Matterhorn / Karl Marlantes
Intense, powerful, and compelling, Matterhorn is the timeless story of a young Marine lieutenant and his comrades in Bravo Company, who are dropped into the mountain jungle of Vietnam as boys and forced to fight their way into manhood. Standing in their way are not merely the North Vietnamese but also monsoon rain and mud, leeches and tigers, disease and malnutrition. Written over the course of thirty years by a highly decorated Vietnam veteran, Matterhorn is a visceral and spellbinding novel about what it is like to be a young man at war.

The Rise of Germany, 1939-1941 / James Holland
The first in a three-volume revisionist history of World War II in Europe, North Africa, and the Atlantic from a highly acclaimed young British historian. For seven decades, our understanding of World War II has been shaped by conventional wisdom, propaganda, and the dramatic but narrow experiences of soldiers on the ground. In this sweeping narrative history, James Holland deploys deep research, incisive analysis, and a profound sense of humanity to enhance our understanding of one of the most significant events in history. Follow this with volume two, The Allies Strike Back, 1941-1943 (currently out in hardcover; paperback edition publishes in October 2018)—then stay tuned for the forthcoming third and final title in the trilogy.

Thomas Cromwell / Tracy Borman
Thomas Cromwell has long been reviled as a Machiavellian schemer who stopped at nothing in his quest for power. As Henry VIII’s right-hand man, Cromwell was the architect of the English Reformation, secured Henry’s divorce from Catherine of Aragon, plotted the downfall of Anne Boleyn, and, upon his arrest, was accused of trying to usurp the king himself. But here Tracy Borman reveals a different side this notorious historical figure: that of a caring husband and father, a loyal servant and friend, and a revolutionary who helped make medieval England into a modern state. Grounded in excellent primary source research, Thomas Cromwell gives an inside look at a monarchy that has captured the Western imagination for centuries.

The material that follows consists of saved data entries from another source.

(* ===== verification/Sqlite.v ===== *)
(** * The SQLite peer

    The SQLite side of [bench/embed_vs_sqlite/main.go]: [sqliteBatchPut],
    [benchSQLite], [benchSQLiteChunkBatched], [benchSQLitePostRestart].

    The database (package [database/sql] over a third-party driver) is the class
    [SqlDb]: the statements the benchmark issues, on a handle named by its data
    source.  [SqlLaws] states what SQLite documents of them: an insert is refused
    when the key exists or the value is NULL, the statements of a transaction
    become visible together when it commits, [LIKE] ignores the case of ASCII
    letters.  A nil Go slice is NULL.  The loop over the rows of the scan ends when
    [Next] reports no more, for an error too, which the program does not ask for. *)

From Stdlib Require Import Floats.SpecFloat.
From S2P Require Import Prelude Engine Utf8 Options Ffi Binding Semantics GoText Paths Harness Report Restart Bench.

(** An operation of the database: an error or an answer, and the databases after it. *)
Definition SqlOp (D A : Type) : Type := D → (string + A) * D.

Class SqlDb := {
  sql_state : Type;
  sql_Open : string → SqlOp sql_state unit;
  sql_create : string → SqlOp sql_state unit;
  sql_insert : string → string → goslice → SqlOp sql_state unit;
  tx_Begin : string → SqlOp sql_state unit;
  tx_Prepare : string → SqlOp sql_state unit;
  tx_insert : string → string → goslice → SqlOp sql_state unit;
  tx_Commit : string → SqlOp sql_state unit;
  (** [SELECT value ... WHERE key = ?], [None] when there is no row. *)
  sql_value : string → string → SqlOp sql_state (option (list byte));
  (** [SELECT key ... LIKE ?]: the error of the query, or the rows [Next] hands out
      and what [rows.Err] would then say. *)
  sql_like : string → string → SqlOp sql_state (list string * option string);
  sql_count : string → SqlOp sql_state Z;
  sql_Close : string → SqlOp sql_state unit;
  (** [os.Remove] of a database file. *)
  os_Remove : string → sql_state → sql_state
}.

(** ASCII letters compared without case. *)
Definition lower (b : byte) : byte := if between 65 90 b then Zbyte (byteZ b + 32) else b.
Definition lower_text (s : string) : string :=
  String.string_of_list_byte (lower <$> String.list_byte_of_string s).

(** A pattern without wildcards, followed by a percent sign. *)
Definition no_wildcard (p : string) : bool :=
  forallb (λ b, negb (Byte.eqb b x25) && negb (Byte.eqb b x5f)) (String.list_byte_of_string p).
Definition like_prefix (prefix key : string) : bool := String.prefix (lower_text prefix) (lower_text key).

Class SqlLaws (S : SqlDb) := {
  (** The rows committed to a database, [None] without the table, and those its
      open transaction sees. *)
  table : sql_state → string → option (gmap string (list byte));
  pending : sql_state → string → option (gmap string (list byte));
  (** Opening a source is lazy: it reads nothing. *)
  open_ok c s r s' : sql_Open c s = (r, s') → table s' c = table s c;
  create_ok c s s' : sql_create c s = (inr tt, s') → table s c = None ∧ table s' c = Some ∅;
  insert_ok c k v s s' : sql_insert c k v s = (inr tt, s') →
    ∃ m l, table s c = Some m ∧ m !! k = None ∧ v = Some l ∧ table s' c = Some (<[k := l]> m);
  insert_atomic c k v s e s' : sql_insert c k v s = (inl e, s') → table s' c = table s c;
  begin_ok c s s' : tx_Begin c s = (inr tt, s') → table s' c = table s c ∧ pending s' c = table s c;
  begin_atomic c s e s' : tx_Begin c s = (inl e, s') → table s' c = table s c;
  prepare_ok c s r s' : tx_Prepare c s = (r, s') → table s' c = table s c ∧ pending s' c = pending s c;
  tx_insert_ok c k v s s' : tx_insert c k v s = (inr tt, s') →
    table s' c = table s c ∧
    ∃ m l, pending s c = Some m ∧ m !! k = None ∧ v = Some l ∧ pending s' c = Some (<[k := l]> m);
  tx_insert_atomic c k v s e s' : tx_insert c k v s = (inl e, s') → table s' c = table s c;
  commit_ok c s s' : tx_Commit c s = (inr tt, s') → table s' c = pending s c;
  commit_atomic c s e s' : tx_Commit c s = (inl e, s') → table s' c = table s c;
  value_ok c k s r s' : sql_value c k s = (inr r, s') →
    table s' c = table s c ∧ ∃ m, table s c = Some m ∧ r = m !! k;
  like_ok c p s ks err s' : sql_like c (p +:+ "%") s = (inr (ks, err), s') → no_wildcard p = true →
    table s' c = table s c ∧ ∃ m, table s c = Some m ∧ NoDup ks ∧
      (∀ k, k ∈ ks → is_Some (m !! k) ∧ like_prefix p k = true) ∧
      (err = None → ∀ k, is_Some (m !! k) → like_prefix p k = true → k ∈ ks);
  count_ok c s n s' : sql_count c s = (inr n, s') →
    table s' c = table s c ∧ ∃ m, table s c = Some m ∧ n = Z.of_nat (size m);
  close_ok c s r s' : sql_Close c s = (r, s') → table s' c = table s c;
  (** The two data sources name different files; a statement touches the database
      of its handle only. *)
  apart : string → string → Prop;
  open_frame c s r s' c' : sql_Open c s = (r, s') → apart c' c → table s' c' = table s c';
  create_frame c s r s' c' : sql_create c s = (r, s') → apart c' c → table s' c' = table s c';
  insert_frame c k v s r s' c' : sql_insert c k v s = (r, s') → apart c' c → table s' c' = table s c';
  begin_frame c s r s' c' : tx_Begin c s = (r, s') → apart c' c → table s' c' = table s c';
  prepare_frame c s r s' c' : tx_Prepare c s = (r, s') → apart c' c → table s' c' = table s c';
  tx_insert_frame c k v s r s' c' : tx_insert c k v s = (r, s') → apart c' c → table s' c' = table s c';
  commit_frame c s r s' c' : tx_Commit c s = (r, s') → apart c' c → table s' c' = table s c';
  close_frame c s r s' c' : sql_Close c s = (r, s') → apart c' c → table s' c' = table s c'
}.

Record sqliteProfile := mkSqlite {
  p_Name : string; DSN : string; p_Durability : string; PerCommit : bool; p_Extra : string }.

Section Sqlite.
Context `{S : SqlDb} (since : string → Z).

(** A statement as a step of the program: its error is what [database/sql] returns. *)
Definition stmt {A} (op : SqlOp sql_state A) : M sql_state (GoError + A) := λ s,
  let '(r, s') := op s in
  Ret (match r with inl msg => inl (Errorf "%s" [msg]) | inr a => inr a end) s'.

Definition sql_exec (op : SqlOp sql_state unit) : M sql_state (option GoError) := λ s,
  let '(r, s') := op s in Ret (match r with inl msg => Some (Errorf "%s" [msg]) | inr _ => None end) s'.

(** [if err := m; err != nil { return err }], then the rest. *)
Definition or_return_err (m k : M sql_state (option GoError)) : M sql_state (option GoError) :=
  let! err := m in
  match err with
  | Some err => mret (Some err)
  | None => k
  end.

(** The loop over the keys, with the insert it runs. *)
Fixpoint insert_each (ins : string → SqlOp sql_state unit) (keys : list string) : M sql_state (option GoError) :=
  match keys with
  | [] => mret None
  | key :: keys => or_return_err (sql_exec (ins key)) (insert_each ins keys)
  end.

Definition sqliteBatchPut (db : string) (perCommit : bool) (keys : list string) (payload : goslice)
    : M sql_state (option GoError) :=
  if perCommit then insert_each (λ key, sql_insert db key payload) keys
  else
    or_return_err (sql_exec (tx_Begin db))
    (or_return_err (sql_exec (tx_Prepare db))
    (or_return_err (insert_each (λ key, tx_insert db key payload) keys)
    (sql_exec (tx_Commit db)))).

Definition data_source (prof : sqliteProfile) (path : string) : string :=
  Replace_first (DSN prof) "file:kv?" ("file:" +:+ path +:+ "?").

Definition ErrNoRows : GoError := Errorf "sql: no rows in result set" [].

(** [db.QueryRow(...).Scan(&blob)]. *)
Definition query_value (db key : string) : M sql_state (option GoError) :=
  let! r := stmt (sql_value db key) in
  match r with
  | inl err => mret (Some err)
  | inr None => mret (Some ErrNoRows)
  | inr (Some _) => mret None
  end.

Washington’s Immortals / Patrick O’Donnell
In August 1776, little over a month after the Continental Congress had declared independence from Britain, the revolution was on the verge of a disastrous end. General George Washington was outmanned and outmaneuvered at the Battle of Brooklyn. But thanks to desperate charges by the “Immortal 400” regiment, the Continental Army lived to fight another day. In Washington’s Immortals, Patrick O’Donnell tells the larger story of the Revolutionary War through the lens of this famously heroic group. O’Donnell is also the author of the recently-published The Unknowns, a searing narrative that takes readers into the heart of combat in World War I.